Work task.
In the entries below, some lines hold the string "induction"; please say how many, giving the number and nothing else.

Dataset.

Segment Open

(** Both replacements in one pass, as a reader meets them. *)
Lemma escaped_body v next :
  ~ starts_with squote next ->
  literal_body true
    (replace_byte squote (bs "''") (replace_byte backslash (bs "\\") v) ++ squote :: next) = Some (v, next).
Proof.
  intros Hn. induction v as [|c v IH].
  - exact (literal_body_doubled true [] next ltac:(set_solver) Hn).
  - rewrite replace_cons, replace_app. case_bool_decide as Hc.
    + subst c. change (replace_byte squote (bs "''") (bs "\\")) with [backslash; backslash].
      simpl. by rewrite IH.
    + rewrite replace_cons. case_bool_decide as Hq.
      * subst c. simpl. replace (bool_decide (squote = backslash)) with false by done. simpl.
        by rewrite IH.
      * cbn [app literal_body replace_byte mbind list_bind].
        rewrite (bool_decide_eq_false_2 (c = backslash)) by done. cbn [andb].
        rewrite bool_decide_eq_true_2 by done. by rewrite IH.
Qed.

Lemma literal_reads_back value next :
  ~ starts_with squote next -> read_literal (quoteLiteral value ++ next) = Some (value, next).
Proof.
  intros Hn. unfold quoteLiteral, contains_byte. case_bool_decide as Hb.
  - change (bs "E'" ++ ?v ++ bs "'") with ("E"%char :: squote :: v ++ [squote]).
    cbn [app read_literal]. rewrite <- app_assoc. cbn [app].
    change (bool_decide ("E"%char = squote)) with false. cbv iota.
    rewrite !bool_decide_eq_true_2 by done. by apply escaped_body.
  - change (bs "'" ++ ?v ++ bs "'") with (squote :: v ++ [squote]).
    cbn [app read_literal]. rewrite <- app_assoc. cbn [app].
    rewrite bool_decide_eq_true_2 by done. by apply literal_body_doubled.
Qed.

(** No value escapes its literal: whatever bytes [quoteLiteral] is given -- quotes and
    backslashes included -- PostgreSQL reads one string constant holding exactly that value and
    resumes at the text that follows, so a rendered value can neither end its literal early nor
    swallow what comes after it. *)
Theorem quoteLiteral_reads_back value next :
  ~ starts_with squote next -> read_literal (quoteLiteral value ++ next) = Some (value, next).
Proof. apply literal_reads_back. Qed.

Lemma quoteLiteral_reads_back_witness :
  ~ starts_with squote (bs " OR 1=1") /\
  read_literal (quoteLiteral (bs "a'b\") ++ bs " OR 1=1") = Some (bs "a'b\", bs " OR 1=1").
Proof.
  assert (H : ~ starts_with squote (bs " OR 1=1")) by (intros [=]).
  split; [exact H|]. apply (quoteLiteral_reads_back (bs "a'b\") (bs " OR 1=1") H).
Defined.

(** ** Dollar quoting *)

Lemma dollar_tag_no_dollar k : "$"%char ∉ dollar_tag k.
Proof.
  unfold dollar_tag. destruct (0 <? k)%nat; [|by_compute].
  intros [H|H]%elem_of_app.
  - revert H. by_compute.
  - pose proof (format_int_bytes (Z.of_nat k)) as Hall. rewrite Forall_forall in Hall.
    by destruct (Hall _ H) as [?|?].
Qed.

Lemma dollar_tag_inj j k : dollar_tag j = dollar_tag k -> j = k.
Proof.
  unfold dollar_tag. destruct (Nat.ltb_spec 0 j), (Nat.ltb_spec 0 k); intros Heq; try done; try lia.
  apply app_inv_head, format_int_inj in Heq. lia.
Qed.

Lemma dollar_delimiter_at j k s :
  has_prefix s (dollar_delimiter (dollar_tag j)) = true ->
  has_prefix s (dollar_delimiter (dollar_tag k)) = true -> j = k.
Proof.
  intros [r Hr]%has_prefix_spec [r' Hr']%has_prefix_spec. subst s. unfold dollar_delimiter in Hr'.
  apply dollar_tag_inj. rewrite <- !app_assoc in Hr'. apply (app_inv_head (bs "$")) in Hr'.
  apply (first_sep_inj "$" _ r _ r'); [apply dollar_tag_no_dollar..|]. exact Hr'.
Qed.

Lemma dollarQuoteTag_from_None body fuel s :
  dollarQuoteTag_from body fuel s = None ->
  forall k, s <= k < s + fuel -> is_Some (index_of (dollar_delimiter (dollar_tag k)) body).
Proof.
  revert s. induction fuel as [|fuel IH]; intros s H k Hk; [lia|]. simpl in H.
  case_match eqn:E; [done|]. bool_to_prop. unfold contains_sub in E. bool_to_prop.
  destruct (decide (k = s)) as [->|]; [done|]. apply (IH (S s)); [done|lia].
Qed.

Lemma dollarQuoteTag_from_Some body fuel s tag :
  dollarQuoteTag_from body fuel s = Some tag ->
  (exists k, tag = dollar_tag k) /\ contains_sub body (dollar_delimiter tag) = false.
Proof.
  revert s. induction fuel as [|fuel IH]; intros s H; [done|]. simpl in H.
  case_match eqn:E; [|by apply (IH (S s))]. injection H as <-. bool_to_prop. eauto.
Qed.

Segment Closed

Answer to this problem.
3